What needs to be done:
Give the lines below again exactly, starting with the line that holds "skip_space s' else s" and going on through the line that holds "Definition larger (child".

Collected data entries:
* * * * * * * * *

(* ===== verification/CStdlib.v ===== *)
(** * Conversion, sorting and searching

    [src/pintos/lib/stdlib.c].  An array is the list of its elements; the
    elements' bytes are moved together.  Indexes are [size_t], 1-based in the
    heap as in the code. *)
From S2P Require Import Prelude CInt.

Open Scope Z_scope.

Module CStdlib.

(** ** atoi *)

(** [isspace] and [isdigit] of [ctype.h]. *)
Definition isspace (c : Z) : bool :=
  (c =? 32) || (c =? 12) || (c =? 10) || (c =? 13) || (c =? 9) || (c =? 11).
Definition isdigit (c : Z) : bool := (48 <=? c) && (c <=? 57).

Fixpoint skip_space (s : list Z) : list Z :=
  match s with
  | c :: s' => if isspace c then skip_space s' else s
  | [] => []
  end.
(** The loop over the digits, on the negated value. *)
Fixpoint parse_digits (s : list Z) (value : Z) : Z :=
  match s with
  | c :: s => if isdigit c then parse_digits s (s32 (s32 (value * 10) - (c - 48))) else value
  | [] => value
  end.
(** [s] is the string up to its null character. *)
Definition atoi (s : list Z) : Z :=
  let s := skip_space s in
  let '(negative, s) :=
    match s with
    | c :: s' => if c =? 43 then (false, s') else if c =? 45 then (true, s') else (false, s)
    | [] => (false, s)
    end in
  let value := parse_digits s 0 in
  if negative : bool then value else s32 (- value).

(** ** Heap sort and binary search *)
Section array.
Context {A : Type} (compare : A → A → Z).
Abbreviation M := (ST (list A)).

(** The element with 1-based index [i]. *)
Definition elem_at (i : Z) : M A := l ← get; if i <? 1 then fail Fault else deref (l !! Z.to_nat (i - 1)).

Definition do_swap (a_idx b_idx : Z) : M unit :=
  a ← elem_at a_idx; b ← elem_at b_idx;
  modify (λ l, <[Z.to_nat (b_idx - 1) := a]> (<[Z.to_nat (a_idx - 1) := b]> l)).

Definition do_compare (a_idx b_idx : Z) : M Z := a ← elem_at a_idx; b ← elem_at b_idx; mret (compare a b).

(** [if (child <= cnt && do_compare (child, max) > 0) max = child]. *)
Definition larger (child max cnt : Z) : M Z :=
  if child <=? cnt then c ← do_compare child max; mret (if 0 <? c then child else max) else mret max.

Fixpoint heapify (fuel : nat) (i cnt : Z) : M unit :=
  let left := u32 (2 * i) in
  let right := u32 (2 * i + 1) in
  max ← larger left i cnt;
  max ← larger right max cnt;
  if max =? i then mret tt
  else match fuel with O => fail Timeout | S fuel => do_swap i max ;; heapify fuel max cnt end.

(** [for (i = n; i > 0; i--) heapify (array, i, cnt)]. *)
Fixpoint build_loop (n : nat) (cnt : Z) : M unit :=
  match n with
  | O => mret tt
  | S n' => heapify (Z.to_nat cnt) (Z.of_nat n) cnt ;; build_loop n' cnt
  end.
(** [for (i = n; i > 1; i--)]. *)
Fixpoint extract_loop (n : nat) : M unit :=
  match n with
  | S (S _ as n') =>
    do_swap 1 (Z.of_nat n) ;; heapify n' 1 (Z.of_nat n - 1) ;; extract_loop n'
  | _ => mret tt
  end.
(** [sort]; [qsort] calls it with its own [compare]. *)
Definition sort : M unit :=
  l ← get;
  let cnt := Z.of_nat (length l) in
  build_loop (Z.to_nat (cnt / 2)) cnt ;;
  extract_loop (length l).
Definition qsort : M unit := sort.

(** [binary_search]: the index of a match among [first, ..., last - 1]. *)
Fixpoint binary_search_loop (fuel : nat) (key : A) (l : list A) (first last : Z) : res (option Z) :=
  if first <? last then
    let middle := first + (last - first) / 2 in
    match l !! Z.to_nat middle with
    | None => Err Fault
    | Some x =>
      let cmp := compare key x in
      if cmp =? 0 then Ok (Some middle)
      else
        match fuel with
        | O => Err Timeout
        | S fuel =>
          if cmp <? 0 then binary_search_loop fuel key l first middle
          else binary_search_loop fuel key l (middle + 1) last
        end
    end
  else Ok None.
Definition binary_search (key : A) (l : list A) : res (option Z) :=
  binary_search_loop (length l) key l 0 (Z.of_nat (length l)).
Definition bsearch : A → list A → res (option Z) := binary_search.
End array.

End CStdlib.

* * * * * * * * *

Exercise result:
  | c :: s' => if isspace c then skip_space s' else s
  | [] => []
  end.
(** The loop over the digits, on the negated value. *)
Fixpoint parse_digits (s : list Z) (value : Z) : Z :=
  match s with
  | c :: s => if isdigit c then parse_digits s (s32 (s32 (value * 10) - (c - 48))) else value
  | [] => value
  end.
(** [s] is the string up to its null character. *)
Definition atoi (s : list Z) : Z :=
  let s := skip_space s in
  let '(negative, s) :=
    match s with
    | c :: s' => if c =? 43 then (false, s') else if c =? 45 then (true, s') else (false, s)
    | [] => (false, s)
    end in
  let value := parse_digits s 0 in
  if negative : bool then value else s32 (- value).

(** ** Heap sort and binary search *)
Section array.
Context {A : Type} (compare : A → A → Z).
Abbreviation M := (ST (list A)).

(** The element with 1-based index [i]. *)
Definition elem_at (i : Z) : M A := l ← get; if i <? 1 then fail Fault else deref (l !! Z.to_nat (i - 1)).

Definition do_swap (a_idx b_idx : Z) : M unit :=
  a ← elem_at a_idx; b ← elem_at b_idx;
  modify (λ l, <[Z.to_nat (b_idx - 1) := a]> (<[Z.to_nat (a_idx - 1) := b]> l)).

Definition do_compare (a_idx b_idx : Z) : M Z := a ← elem_at a_idx; b ← elem_at b_idx; mret (compare a b).

(** [if (child <= cnt && do_compare (child, max) > 0) max = child]. *)
Definition larger (child max cnt : Z) : M Z :=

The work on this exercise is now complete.